- _Exercise requirements_
When you reach the line containing "writeIopsThrottle := 10;" in the data below, begin returning lines exactly as written, and stop once the line containing "Proof. repeat (constructor;" has been returned.

(Collected data)
☆ ☆ ☆
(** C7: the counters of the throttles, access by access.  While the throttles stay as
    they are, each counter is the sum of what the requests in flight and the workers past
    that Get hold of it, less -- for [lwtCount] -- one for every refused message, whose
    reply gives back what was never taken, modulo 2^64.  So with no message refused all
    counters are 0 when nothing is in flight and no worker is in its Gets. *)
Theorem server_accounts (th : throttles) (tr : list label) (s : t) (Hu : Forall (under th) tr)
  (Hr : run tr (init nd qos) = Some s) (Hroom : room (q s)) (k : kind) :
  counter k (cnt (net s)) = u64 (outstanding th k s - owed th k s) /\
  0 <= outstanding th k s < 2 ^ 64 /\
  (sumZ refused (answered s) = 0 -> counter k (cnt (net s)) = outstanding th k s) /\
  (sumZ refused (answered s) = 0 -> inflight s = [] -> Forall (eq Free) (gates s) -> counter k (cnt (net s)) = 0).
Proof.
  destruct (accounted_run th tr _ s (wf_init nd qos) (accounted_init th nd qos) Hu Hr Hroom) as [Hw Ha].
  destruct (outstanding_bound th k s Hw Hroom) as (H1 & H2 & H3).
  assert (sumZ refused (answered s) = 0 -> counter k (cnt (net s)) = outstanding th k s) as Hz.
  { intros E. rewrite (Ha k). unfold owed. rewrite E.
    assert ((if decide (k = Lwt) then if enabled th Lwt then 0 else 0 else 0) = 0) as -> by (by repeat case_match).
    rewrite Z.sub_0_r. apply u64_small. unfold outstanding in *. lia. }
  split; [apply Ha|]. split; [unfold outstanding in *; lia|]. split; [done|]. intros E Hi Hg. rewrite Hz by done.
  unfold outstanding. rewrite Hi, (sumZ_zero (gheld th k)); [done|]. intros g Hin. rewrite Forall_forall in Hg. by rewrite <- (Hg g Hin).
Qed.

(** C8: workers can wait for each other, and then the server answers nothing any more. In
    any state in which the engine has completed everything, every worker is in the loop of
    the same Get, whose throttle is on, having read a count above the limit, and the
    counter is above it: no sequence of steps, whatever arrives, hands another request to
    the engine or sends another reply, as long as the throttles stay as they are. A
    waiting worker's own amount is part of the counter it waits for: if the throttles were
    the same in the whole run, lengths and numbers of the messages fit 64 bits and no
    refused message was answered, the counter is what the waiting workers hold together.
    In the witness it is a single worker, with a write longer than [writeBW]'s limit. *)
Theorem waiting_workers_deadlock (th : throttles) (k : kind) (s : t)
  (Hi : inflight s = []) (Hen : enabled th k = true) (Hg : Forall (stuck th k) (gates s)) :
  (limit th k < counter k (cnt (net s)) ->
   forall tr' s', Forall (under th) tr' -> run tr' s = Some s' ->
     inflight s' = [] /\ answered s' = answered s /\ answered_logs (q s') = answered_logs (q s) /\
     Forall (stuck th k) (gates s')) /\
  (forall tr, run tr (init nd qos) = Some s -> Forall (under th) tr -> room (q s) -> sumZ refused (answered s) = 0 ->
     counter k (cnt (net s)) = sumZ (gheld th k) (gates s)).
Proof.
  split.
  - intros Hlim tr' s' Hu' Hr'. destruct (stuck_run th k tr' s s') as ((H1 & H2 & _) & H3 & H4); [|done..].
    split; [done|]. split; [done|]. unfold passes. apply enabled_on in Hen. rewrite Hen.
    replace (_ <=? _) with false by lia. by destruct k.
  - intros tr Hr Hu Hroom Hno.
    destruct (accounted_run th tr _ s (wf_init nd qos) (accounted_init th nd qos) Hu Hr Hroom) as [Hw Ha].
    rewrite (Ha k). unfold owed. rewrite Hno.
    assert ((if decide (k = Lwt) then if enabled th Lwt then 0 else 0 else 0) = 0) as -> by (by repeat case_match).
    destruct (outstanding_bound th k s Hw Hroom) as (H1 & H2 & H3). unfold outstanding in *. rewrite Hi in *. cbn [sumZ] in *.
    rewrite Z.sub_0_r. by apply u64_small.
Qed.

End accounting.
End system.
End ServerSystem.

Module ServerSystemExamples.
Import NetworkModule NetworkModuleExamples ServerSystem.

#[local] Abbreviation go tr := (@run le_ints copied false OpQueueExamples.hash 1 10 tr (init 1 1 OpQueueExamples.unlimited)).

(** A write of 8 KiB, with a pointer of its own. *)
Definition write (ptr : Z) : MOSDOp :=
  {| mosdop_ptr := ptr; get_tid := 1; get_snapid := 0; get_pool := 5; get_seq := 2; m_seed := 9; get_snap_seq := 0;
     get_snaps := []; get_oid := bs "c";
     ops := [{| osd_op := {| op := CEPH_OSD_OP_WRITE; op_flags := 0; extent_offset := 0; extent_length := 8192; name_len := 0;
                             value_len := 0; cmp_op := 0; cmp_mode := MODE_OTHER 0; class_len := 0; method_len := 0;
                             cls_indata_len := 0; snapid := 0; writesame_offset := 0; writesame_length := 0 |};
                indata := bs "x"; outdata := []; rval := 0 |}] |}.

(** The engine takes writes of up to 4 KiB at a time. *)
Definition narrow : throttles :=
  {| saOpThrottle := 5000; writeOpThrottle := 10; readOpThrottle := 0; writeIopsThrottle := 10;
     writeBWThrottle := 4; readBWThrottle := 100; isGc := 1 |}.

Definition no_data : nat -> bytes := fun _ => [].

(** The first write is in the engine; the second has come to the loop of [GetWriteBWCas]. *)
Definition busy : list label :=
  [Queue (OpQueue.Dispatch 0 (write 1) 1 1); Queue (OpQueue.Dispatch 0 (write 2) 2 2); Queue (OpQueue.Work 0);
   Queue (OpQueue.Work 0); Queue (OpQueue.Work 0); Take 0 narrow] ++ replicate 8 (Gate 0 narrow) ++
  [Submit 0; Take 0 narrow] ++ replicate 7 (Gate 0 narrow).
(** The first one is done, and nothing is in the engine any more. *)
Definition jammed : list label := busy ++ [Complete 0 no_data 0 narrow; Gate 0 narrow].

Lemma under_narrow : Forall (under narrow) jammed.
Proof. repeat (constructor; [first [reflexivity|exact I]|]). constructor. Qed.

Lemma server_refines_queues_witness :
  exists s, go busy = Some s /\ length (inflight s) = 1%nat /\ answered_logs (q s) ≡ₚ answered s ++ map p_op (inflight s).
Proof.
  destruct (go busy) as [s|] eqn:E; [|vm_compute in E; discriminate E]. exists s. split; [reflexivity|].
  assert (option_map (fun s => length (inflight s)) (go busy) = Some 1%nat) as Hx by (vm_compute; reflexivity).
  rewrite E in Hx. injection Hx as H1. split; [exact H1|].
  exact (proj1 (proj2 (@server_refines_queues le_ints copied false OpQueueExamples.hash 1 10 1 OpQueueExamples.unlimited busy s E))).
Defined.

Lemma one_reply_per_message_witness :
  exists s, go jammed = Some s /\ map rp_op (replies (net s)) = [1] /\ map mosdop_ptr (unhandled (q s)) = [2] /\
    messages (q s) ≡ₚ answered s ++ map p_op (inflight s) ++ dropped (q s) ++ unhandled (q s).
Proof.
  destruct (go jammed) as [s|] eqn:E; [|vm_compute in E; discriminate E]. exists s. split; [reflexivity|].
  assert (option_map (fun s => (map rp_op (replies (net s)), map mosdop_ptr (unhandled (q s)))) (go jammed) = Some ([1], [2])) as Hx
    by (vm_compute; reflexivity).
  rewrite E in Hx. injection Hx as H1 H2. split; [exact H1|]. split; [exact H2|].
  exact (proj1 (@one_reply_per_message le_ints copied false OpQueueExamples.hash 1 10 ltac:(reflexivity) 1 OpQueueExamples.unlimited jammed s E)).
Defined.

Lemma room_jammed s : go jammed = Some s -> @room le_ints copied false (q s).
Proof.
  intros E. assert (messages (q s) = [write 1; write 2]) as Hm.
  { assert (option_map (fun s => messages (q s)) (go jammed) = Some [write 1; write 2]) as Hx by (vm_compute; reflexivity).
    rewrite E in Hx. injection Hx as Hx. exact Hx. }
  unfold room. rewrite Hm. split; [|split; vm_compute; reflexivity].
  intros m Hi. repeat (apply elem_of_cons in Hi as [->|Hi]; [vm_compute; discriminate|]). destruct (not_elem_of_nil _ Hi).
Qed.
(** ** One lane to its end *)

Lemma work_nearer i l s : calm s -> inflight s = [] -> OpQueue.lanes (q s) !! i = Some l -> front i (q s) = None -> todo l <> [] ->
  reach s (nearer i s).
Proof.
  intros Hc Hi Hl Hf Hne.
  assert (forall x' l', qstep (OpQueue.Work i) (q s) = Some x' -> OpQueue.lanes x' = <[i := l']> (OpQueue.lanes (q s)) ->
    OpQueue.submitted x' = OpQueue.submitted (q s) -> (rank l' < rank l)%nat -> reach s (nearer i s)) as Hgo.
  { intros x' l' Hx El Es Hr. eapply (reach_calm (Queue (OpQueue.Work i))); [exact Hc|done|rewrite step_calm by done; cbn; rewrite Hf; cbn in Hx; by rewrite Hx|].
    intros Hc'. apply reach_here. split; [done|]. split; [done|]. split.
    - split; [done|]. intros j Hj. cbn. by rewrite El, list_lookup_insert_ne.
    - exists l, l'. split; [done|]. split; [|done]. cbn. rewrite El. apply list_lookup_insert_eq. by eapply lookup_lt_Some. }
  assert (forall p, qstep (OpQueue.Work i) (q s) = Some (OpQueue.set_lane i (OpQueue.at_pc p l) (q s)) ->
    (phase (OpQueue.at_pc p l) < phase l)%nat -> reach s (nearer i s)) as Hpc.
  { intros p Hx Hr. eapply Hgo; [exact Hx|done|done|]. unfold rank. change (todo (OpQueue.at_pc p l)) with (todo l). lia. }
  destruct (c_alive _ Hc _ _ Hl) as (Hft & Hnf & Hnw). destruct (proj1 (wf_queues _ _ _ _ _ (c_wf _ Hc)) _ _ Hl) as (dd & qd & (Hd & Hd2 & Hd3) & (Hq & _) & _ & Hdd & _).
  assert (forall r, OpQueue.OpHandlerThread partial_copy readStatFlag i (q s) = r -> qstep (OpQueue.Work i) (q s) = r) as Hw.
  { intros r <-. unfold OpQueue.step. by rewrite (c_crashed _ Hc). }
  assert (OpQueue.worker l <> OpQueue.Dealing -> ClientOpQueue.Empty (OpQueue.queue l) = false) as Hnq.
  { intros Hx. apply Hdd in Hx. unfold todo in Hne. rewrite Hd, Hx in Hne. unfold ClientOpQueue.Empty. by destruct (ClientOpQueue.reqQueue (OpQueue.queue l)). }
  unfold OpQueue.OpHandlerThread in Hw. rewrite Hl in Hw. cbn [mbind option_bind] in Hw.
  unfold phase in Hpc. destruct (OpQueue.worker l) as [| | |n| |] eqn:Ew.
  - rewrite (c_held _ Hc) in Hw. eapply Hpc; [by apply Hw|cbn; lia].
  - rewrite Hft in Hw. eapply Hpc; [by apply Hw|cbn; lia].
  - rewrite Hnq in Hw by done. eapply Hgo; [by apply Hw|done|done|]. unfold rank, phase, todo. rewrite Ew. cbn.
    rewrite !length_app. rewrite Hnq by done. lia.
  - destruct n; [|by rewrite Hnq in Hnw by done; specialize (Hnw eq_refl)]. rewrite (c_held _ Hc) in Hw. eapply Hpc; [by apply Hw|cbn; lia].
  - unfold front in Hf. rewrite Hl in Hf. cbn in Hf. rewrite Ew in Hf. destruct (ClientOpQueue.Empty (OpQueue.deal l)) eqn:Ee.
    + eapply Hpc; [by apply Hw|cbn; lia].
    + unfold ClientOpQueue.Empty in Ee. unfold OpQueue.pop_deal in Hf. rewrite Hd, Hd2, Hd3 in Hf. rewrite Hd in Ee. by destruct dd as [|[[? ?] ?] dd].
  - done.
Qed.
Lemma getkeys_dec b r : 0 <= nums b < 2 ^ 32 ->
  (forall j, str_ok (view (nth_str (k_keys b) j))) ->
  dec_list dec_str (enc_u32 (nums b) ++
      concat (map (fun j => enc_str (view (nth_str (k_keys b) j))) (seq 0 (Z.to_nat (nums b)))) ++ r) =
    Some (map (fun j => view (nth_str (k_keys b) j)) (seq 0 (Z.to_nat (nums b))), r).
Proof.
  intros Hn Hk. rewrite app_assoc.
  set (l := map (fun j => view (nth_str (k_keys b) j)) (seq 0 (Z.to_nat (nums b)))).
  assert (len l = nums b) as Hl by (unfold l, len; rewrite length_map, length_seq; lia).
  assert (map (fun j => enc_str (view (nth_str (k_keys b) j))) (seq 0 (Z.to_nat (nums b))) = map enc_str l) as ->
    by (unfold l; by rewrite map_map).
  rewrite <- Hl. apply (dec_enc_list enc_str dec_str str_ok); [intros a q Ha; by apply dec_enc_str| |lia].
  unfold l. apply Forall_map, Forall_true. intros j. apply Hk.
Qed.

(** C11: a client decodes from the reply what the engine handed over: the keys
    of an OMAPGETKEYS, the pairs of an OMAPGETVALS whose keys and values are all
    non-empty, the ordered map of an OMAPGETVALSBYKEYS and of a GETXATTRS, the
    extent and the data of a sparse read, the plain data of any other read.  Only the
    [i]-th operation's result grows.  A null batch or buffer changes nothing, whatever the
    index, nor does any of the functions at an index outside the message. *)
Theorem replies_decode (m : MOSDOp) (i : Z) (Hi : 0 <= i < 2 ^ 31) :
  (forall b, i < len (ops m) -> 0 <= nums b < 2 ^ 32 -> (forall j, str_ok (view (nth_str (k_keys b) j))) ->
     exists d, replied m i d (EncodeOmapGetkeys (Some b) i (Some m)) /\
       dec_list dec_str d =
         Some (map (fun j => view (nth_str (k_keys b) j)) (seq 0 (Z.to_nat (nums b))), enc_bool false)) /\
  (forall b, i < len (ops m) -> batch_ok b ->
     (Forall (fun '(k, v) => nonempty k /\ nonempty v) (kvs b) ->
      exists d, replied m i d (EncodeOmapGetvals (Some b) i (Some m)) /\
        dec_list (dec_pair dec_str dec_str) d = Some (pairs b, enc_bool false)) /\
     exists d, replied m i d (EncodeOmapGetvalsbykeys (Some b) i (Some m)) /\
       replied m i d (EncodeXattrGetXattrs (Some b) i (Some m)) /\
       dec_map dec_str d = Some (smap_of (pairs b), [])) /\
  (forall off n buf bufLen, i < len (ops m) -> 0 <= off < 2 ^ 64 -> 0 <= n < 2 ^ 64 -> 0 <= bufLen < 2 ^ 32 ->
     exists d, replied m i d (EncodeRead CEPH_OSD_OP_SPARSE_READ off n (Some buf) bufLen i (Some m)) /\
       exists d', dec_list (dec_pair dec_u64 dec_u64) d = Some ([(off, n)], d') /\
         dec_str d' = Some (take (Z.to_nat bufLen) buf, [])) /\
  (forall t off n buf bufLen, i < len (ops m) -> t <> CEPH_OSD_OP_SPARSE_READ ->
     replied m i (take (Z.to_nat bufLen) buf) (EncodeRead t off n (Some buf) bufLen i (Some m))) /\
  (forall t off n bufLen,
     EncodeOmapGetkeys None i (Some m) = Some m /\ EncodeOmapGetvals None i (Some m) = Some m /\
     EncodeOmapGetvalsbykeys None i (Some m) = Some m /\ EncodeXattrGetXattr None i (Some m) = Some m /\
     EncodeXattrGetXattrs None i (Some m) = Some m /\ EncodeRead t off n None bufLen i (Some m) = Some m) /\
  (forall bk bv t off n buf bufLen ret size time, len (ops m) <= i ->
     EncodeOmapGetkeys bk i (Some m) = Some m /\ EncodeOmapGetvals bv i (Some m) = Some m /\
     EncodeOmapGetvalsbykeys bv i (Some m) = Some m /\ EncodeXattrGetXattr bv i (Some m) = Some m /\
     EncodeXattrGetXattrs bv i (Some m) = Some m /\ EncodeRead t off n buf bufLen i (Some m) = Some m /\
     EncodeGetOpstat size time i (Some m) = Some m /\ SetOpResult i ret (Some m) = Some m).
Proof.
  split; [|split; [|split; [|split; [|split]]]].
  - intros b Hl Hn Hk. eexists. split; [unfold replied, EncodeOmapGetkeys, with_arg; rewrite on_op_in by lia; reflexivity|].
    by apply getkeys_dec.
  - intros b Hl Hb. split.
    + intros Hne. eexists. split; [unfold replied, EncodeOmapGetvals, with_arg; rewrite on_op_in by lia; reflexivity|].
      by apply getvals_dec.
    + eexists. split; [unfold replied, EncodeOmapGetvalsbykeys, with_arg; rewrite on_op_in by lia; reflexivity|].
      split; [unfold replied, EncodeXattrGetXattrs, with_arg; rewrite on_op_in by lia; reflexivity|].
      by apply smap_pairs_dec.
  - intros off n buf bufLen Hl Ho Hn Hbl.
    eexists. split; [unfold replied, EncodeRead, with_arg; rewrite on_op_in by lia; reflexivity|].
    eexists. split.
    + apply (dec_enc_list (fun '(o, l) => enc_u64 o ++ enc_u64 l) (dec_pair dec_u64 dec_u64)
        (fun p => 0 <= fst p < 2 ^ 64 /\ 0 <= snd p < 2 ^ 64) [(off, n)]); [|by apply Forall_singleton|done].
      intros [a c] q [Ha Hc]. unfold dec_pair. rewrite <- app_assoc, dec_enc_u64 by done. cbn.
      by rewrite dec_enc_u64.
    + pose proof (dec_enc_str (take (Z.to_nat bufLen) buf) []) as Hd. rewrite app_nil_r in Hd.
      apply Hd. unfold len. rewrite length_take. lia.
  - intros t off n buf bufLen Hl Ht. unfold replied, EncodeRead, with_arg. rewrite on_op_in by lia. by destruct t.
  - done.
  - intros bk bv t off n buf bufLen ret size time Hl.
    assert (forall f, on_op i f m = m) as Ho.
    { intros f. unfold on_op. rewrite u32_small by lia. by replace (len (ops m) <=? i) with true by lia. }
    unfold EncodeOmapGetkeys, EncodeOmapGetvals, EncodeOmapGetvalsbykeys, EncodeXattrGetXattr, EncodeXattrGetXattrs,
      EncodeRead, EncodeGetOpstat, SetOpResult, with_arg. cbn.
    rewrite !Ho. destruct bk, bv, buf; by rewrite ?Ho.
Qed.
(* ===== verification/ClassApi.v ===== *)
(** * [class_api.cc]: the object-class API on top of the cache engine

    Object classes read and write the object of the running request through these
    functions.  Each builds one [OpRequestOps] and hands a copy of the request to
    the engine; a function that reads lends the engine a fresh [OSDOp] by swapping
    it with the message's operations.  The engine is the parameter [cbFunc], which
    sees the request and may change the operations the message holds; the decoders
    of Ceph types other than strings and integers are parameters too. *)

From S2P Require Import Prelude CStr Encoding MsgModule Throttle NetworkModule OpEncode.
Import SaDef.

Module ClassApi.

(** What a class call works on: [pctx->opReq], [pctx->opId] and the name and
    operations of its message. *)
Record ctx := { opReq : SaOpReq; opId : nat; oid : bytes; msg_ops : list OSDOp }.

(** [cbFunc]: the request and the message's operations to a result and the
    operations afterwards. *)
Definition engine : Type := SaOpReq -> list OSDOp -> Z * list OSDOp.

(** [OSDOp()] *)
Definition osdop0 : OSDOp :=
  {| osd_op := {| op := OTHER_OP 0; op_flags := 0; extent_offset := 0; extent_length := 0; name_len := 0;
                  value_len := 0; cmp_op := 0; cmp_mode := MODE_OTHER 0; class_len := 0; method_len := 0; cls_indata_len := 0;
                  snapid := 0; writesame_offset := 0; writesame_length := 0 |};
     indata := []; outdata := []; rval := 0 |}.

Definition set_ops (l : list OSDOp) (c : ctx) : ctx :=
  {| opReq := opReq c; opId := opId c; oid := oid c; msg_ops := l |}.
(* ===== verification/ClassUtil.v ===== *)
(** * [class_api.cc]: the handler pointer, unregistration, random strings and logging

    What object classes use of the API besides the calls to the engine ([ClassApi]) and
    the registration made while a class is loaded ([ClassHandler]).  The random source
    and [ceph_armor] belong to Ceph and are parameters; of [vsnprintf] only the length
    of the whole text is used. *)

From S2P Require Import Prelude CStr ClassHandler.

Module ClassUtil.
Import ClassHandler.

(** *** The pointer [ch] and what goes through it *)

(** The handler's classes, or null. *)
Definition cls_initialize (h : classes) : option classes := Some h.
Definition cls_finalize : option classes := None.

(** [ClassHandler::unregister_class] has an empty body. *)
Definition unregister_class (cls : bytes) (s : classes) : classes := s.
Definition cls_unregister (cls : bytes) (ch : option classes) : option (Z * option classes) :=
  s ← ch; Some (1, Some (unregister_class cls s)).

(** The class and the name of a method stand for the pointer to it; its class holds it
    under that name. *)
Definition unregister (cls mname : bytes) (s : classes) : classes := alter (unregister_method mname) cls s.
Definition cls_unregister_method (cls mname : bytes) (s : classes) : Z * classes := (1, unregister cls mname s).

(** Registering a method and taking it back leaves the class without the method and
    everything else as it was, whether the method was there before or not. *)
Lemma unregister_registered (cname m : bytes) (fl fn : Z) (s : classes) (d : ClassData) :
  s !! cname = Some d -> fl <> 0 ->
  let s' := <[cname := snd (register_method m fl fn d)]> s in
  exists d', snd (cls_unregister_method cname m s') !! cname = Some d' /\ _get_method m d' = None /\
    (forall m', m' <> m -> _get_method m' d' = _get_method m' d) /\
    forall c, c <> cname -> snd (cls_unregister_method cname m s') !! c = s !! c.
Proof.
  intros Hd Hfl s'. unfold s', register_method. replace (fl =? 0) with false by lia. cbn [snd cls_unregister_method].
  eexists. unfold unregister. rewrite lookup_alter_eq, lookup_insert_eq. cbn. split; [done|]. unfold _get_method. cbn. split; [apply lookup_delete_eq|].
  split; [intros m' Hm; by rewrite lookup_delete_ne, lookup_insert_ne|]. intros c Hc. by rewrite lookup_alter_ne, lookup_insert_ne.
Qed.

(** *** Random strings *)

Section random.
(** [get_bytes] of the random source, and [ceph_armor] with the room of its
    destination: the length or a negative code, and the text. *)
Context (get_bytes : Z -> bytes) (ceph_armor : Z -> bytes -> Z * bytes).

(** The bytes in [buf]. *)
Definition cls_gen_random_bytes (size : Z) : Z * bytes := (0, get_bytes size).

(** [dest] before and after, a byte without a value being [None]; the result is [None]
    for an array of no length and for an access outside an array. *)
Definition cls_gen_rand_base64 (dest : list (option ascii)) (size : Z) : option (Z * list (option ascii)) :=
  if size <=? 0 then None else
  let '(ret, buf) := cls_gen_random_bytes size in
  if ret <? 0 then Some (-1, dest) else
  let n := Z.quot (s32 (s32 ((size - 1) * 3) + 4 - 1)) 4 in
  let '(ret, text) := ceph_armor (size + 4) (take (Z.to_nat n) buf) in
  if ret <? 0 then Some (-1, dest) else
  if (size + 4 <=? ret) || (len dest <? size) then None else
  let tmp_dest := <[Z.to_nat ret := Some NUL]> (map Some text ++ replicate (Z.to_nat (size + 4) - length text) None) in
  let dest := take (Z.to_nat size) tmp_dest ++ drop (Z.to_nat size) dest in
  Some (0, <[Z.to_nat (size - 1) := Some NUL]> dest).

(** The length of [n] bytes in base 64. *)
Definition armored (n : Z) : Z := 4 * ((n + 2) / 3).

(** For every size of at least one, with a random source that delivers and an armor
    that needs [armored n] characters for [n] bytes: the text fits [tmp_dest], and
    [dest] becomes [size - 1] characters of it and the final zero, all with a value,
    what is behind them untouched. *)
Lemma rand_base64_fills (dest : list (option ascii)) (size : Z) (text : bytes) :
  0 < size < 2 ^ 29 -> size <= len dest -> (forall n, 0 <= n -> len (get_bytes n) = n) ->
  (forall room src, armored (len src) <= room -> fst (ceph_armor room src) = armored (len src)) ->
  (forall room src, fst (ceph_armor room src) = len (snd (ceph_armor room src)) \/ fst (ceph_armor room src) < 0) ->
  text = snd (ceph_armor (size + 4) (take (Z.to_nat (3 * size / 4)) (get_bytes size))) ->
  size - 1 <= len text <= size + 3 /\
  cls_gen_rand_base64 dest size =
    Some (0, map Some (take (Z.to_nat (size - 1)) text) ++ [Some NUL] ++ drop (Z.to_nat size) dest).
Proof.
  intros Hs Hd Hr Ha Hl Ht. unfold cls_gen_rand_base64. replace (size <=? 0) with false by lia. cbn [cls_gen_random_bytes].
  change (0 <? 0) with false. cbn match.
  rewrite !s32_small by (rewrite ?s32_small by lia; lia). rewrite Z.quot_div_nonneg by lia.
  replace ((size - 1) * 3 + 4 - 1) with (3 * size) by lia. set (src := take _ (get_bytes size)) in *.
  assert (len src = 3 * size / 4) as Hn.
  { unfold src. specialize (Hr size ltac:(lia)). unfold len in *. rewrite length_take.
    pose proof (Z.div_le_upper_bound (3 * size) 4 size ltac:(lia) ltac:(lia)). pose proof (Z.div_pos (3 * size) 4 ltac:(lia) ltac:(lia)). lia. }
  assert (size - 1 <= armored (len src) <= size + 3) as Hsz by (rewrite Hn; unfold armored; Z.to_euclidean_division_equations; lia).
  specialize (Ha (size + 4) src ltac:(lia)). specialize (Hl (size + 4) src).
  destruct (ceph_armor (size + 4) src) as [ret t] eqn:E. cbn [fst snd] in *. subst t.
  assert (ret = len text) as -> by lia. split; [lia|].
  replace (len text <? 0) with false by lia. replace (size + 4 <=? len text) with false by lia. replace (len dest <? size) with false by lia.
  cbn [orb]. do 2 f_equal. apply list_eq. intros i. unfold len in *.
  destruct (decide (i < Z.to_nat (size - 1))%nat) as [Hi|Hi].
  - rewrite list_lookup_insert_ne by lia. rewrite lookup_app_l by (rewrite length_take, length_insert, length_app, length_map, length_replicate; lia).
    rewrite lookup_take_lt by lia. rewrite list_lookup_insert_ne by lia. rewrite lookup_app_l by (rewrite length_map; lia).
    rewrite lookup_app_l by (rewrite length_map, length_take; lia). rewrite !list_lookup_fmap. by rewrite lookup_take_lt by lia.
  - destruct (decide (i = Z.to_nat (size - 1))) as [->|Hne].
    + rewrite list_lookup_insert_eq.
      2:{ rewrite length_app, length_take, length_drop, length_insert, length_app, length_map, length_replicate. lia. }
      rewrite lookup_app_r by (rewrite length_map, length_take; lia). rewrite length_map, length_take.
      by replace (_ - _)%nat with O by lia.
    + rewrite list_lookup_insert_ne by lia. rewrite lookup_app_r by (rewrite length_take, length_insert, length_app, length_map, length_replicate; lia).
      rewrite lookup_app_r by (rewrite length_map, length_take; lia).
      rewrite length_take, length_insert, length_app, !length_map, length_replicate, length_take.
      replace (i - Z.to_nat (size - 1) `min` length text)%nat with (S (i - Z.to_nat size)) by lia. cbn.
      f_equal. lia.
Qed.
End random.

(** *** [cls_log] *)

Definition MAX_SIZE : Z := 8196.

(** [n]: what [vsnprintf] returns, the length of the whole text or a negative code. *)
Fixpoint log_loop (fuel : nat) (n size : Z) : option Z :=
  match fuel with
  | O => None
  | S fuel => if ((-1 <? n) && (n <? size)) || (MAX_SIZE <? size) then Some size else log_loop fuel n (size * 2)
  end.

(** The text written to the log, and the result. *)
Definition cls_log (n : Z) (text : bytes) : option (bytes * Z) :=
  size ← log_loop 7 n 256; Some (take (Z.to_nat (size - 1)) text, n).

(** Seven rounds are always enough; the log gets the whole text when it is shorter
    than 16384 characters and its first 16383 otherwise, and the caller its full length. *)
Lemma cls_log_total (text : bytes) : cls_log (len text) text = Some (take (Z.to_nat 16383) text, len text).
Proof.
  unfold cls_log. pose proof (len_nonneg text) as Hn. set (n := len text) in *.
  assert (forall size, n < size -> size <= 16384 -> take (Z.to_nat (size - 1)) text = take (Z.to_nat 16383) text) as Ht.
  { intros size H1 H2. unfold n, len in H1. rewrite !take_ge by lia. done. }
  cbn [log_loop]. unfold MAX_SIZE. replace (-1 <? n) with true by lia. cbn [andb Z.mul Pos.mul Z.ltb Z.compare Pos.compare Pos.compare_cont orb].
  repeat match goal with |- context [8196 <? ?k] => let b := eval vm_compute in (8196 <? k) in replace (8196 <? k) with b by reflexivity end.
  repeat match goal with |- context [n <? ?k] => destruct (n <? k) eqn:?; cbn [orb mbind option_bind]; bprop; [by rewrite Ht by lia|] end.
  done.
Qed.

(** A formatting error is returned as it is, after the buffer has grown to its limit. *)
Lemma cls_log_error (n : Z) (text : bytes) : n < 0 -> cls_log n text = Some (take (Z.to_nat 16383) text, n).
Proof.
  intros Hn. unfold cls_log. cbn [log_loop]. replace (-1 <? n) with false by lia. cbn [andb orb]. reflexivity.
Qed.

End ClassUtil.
☆ ☆ ☆
- _Task result_
  {| saOpThrottle := 5000; writeOpThrottle := 10; readOpThrottle := 0; writeIopsThrottle := 10;
     writeBWThrottle := 4; readBWThrottle := 100; isGc := 1 |}.

Definition no_data : nat -> bytes := fun _ => [].

(** The first write is in the engine; the second has come to the loop of [GetWriteBWCas]. *)
Definition busy : list label :=
  [Queue (OpQueue.Dispatch 0 (write 1) 1 1); Queue (OpQueue.Dispatch 0 (write 2) 2 2); Queue (OpQueue.Work 0);
   Queue (OpQueue.Work 0); Queue (OpQueue.Work 0); Take 0 narrow] ++ replicate 8 (Gate 0 narrow) ++
  [Submit 0; Take 0 narrow] ++ replicate 7 (Gate 0 narrow).
(** The first one is done, and nothing is in the engine any more. *)
Definition jammed : list label := busy ++ [Complete 0 no_data 0 narrow; Gate 0 narrow].

Lemma under_narrow : Forall (under narrow) jammed.
Proof. repeat (constructor; [first [reflexivity|exact I]|]). constructor. Qed.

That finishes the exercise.